■ **Task details**
Compute how many lines in the data below contain "nothing"; answer only with that number.

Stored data
- Opening Delimiter -

Lemma classify_journal_io_pure (world : Type) (a b : value) (w : world) :
  classify_journal_io a b w = (classify_journal a b, w).
Proof.
  unfold classify_journal_io, classify_journal, io_bind.
  rewrite map_quartil_to_level_io_pure.
  destruct (map_quartil_to_level a) as [jl | e]; [|reflexivity].
  rewrite map_quartil_to_level_io_pure.
  destruct (map_quartil_to_level b) as [sl | e]; [|reflexivity].
  rewrite for_lvl_io_pure. cbn [bind].
  destruct (for_lvl jl sl ordem); reflexivity.
Qed.

(** C9: on every pair of values, [None], empty and malformed ones
    included (an int being one that [str()] converts), both functions
    return and raise nothing: the mapping gives a level and the
    classification a string. Run from any state of the process, each
    gives that same result and hands the state back as it was: the
    result is fixed by the arguments, and nothing is written. *)
Theorem classify_journal_total (a b : value) :
  (exists level, map_quartil_to_level a = Return level /\ is_level level) /\
  (forall e, map_quartil_to_level a <> Raise e) /\
  (forall e, classify_journal a b <> Raise e) /\
  (exists t, classify_journal a b = Return (VStr t)) /\
  (forall (world : Type) (w : world),
     map_quartil_to_level_io a w = (map_quartil_to_level a, w) /\
     classify_journal_io a b w = (classify_journal a b, w)).
Proof.
  split; [|split; [|split; [|split]]].
  - exists (level_of a). split.
    + apply map_quartil_to_level_returns.
    + apply level_of_is_level.
  - intros e. rewrite map_quartil_to_level_returns. discriminate.
  - intros e. rewrite classify_journal_tier_of. discriminate.
  - destruct (classify_journal_in_tokens a b) as [t [E _]].
    exists t. exact E.
  - intros world w. split.
    + apply map_quartil_to_level_io_pure.
    + apply classify_journal_io_pure.
Qed.

(** ** The loader *)

Local Open Scope nat_scope.

Lemma mapM_returns {A B : Type} (f : A -> outcome B) (g : A -> B) (l : list A) :
  (forall x, f x = Return (g x)) -> mapM f l = Return (map g l).
Proof.
  intros H. induction l as [|x l IH]; simpl; [reflexivity|].
  now rewrite H, IH.
Qed.

Lemma df_apply_rows_classify (df : DataFrame) :
  df_apply_rows
    (fun row => classify_journal (series_get row QUARTIL_JCR)
                                 (series_get row SJR_QUARTIL)) df
  = Return (backfill df).
Proof.
  unfold df_apply_rows, backfill.
  rewrite (mapM_returns _
             (fun row => tier_of (series_get row QUARTIL_JCR)
                                 (series_get row SJR_QUARTIL))).
  - now rewrite map_map.
  - intros row. apply classify_journal_tier_of.
Qed.

Lemma set_col_absent (name : pystr) (col : list value) (cs : list (pystr * list value)) :
  existsb (fun k => pystr_eqb k name) (map fst cs) = false ->
  set_col name col cs = cs ++ [(name, col)].
Proof.
  induction cs as [|[k c] cs IH]; simpl; [reflexivity|].
  intros H. apply orb_false_iff in H as [H1 H2].
  rewrite H1. now rewrite IH.
Qed.

Lemma get_col_absent (name : pystr) (cs : list (pystr * list value)) :
  existsb (fun k => pystr_eqb k name) (map fst cs) = false ->
  get_col name cs = None.
Proof.
  induction cs as [|[k c] cs IH]; simpl; [reflexivity|].
  intros H. apply orb_false_iff in H as [H1 H2].
  rewrite H1. now apply IH.
Qed.

Lemma get_col_app (name : pystr) (cs cs' : list (pystr * list value)) :
  get_col name (cs ++ cs') =
  match get_col name cs with
  | Some c => Some c
  | None => get_col name cs'
  end.
Proof.
  induction cs as [|[k c] cs IH]; simpl; [reflexivity|].
  destruct (pystr_eqb k name); [reflexivity | exact IH].
Qed.


Lemma row_at_labels (df : DataFrame) (i : nat) :
  map fst (row_at df i) = columns df.
Proof. unfold row_at, columns. rewrite map_map. reflexivity. Qed.

(** [row.get] on a column that the frame lacks gives [None]. *)
Lemma series_get_missing (df : DataFrame) (i : nat) (key : pystr) :
  in_columns key df = false -> series_get (row_at df i) key = VNone.
Proof.
  unfold in_columns. rewrite <- (row_at_labels df i).
  induction (row_at df i) as [|[k v] r IH]; simpl; [reflexivity|].
  intros H. apply orb_false_iff in H as [H1 H2].
  rewrite H1. now apply IH.
Qed.

(** The loader on a frame without classification: the computed column
    goes after the columns of the source. *)
Lemma load_data_absent (df : DataFrame) :
  in_columns CLASSIFICACAO df = false ->
  load_data (Return df) =
  Return {| nrows := nrows df; cols := cols df ++ [(CLASSIFICACAO, backfill df)] |}.
Proof.
  intros H. unfold load_data. cbn [bind]. rewrite H. cbn [negb].
  rewrite df_apply_rows_classify. cbn [bind].
  unfold df_setitem. now rewrite set_col_absent.
Qed.

Lemma backfill_length (df : DataFrame) : List.length (backfill df) = nrows df.
Proof. unfold backfill. now rewrite length_map, length_seq. Qed.





(** C3, as stated, fails: a frame with neither quartile column nor
    classification is loaded without any exception. *)
Lemma load_data_no_schema_error :
  in_columns QUARTIL_JCR frame_titles = false /\
  in_columns SJR_QUARTIL frame_titles = false /\
  in_columns CLASSIFICACAO frame_titles = false /\
  ~ (exists e, load_data (Return frame_titles) = Raise e).
Proof.
  repeat split; try reflexivity.
  intros [e H]. rewrite load_data_absent in H by reflexivity. discriminate.
Qed.

(** C3 (amended): when the two quartile columns and the classification
    are all missing, [load_data] raises nothing and returns a table: the
    rows and columns of the source, cell for cell, and after them one
    more column, the classification, with one cell per row, each the
    sentinel. *)
Theorem load_data_without_quartiles_returns (df : DataFrame) :
  in_columns QUARTIL_JCR df = false ->
  in_columns SJR_QUARTIL df = false ->
  in_columns CLASSIFICACAO df = false ->
  exists df' tiers,
    load_data (Return df) = Return df' /\
    nrows df' = nrows df /\
    cols df' = cols df ++ [(CLASSIFICACAO, tiers)] /\
    columns df' = columns df ++ [CLASSIFICACAO] /\
    List.length tiers = nrows df /\
    Forall (fun v => v = VStr SEM_CLASSIFICACAO_JCR_SJR) tiers.
Proof.
  intros J S H.
  exists {| nrows := nrows df; cols := cols df ++ [(CLASSIFICACAO, backfill df)] |},
         (backfill df).
  split; [apply (load_data_absent df H)|].
  split; [reflexivity|]. split; [reflexivity|].
  split; [unfold columns; cbn [cols]; now rewrite map_app|].
  split; [apply backfill_length|].
  unfold backfill. apply Forall_forall. intros v Hv.
  apply in_map_iff in Hv as [i [<- _]].
  now rewrite !series_get_missing.
Qed.

Lemma load_data_without_quartiles_returns_witness :
  (in_columns QUARTIL_JCR frame_titles = false /\
   in_columns SJR_QUARTIL frame_titles = false /\
   in_columns CLASSIFICACAO frame_titles = false) /\
  exists df' tiers,
    load_data (Return frame_titles) = Return df' /\
    nrows df' = nrows frame_titles /\
    cols df' = cols frame_titles ++ [(CLASSIFICACAO, tiers)] /\
    columns df' = columns frame_titles ++ [CLASSIFICACAO] /\
    List.length tiers = nrows frame_titles /\
    Forall (fun v => v = VStr SEM_CLASSIFICACAO_JCR_SJR) tiers.
Proof.
  split; [repeat split|].
  apply (load_data_without_quartiles_returns frame_titles); reflexivity.
Defined.

(** C4: a frame that has the classification column is returned as it
    was read: no cell is recomputed or checked. *)
Theorem load_data_keeps_classification (df : DataFrame) :
  in_columns CLASSIFICACAO df = true ->
  load_data (Return df) = Return df.
Proof.
  intros H. unfold load_data. cbn [bind]. now rewrite H.
Qed.

(** On [frame_stale] the first row keeps F although its quartiles give MB. *)
Lemma load_data_keeps_classification_witness :
  in_columns CLASSIFICACAO frame_stale = true /\
  load_data (Return frame_stale) = Return frame_stale /\
  series_get (row_at frame_stale 0) CLASSIFICACAO = VStr (lit "F") /\
  classify_journal (series_get (row_at frame_stale 0) QUARTIL_JCR)
                   (series_get (row_at frame_stale 0) SJR_QUARTIL)
  = Return (VStr (lit "MB")).
Proof.
  split; [reflexivity|].
  split; [apply (load_data_keeps_classification frame_stale); reflexivity|].
  split; reflexivity.
Defined.



(** C6, as stated, fails: a classification column of the source is
    returned as it is, whatever it holds; here the text A1. *)
Lemma stale_classification_not_token :
  load_data (Return frame_stale) = Return frame_stale /\
  column CLASSIFICACAO frame_stale = Some [VStr (lit "F"); VStr (lit "A1")] /\
  ~ is_tier_token (VStr (lit "A1")).
Proof.
  split; [reflexivity|]. split; [reflexivity|].
  intros [t [E H]]. injection E as <-.
  vm_compute in H. intuition discriminate.
Qed.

- Closing Delimiter -

■ **Task response**
3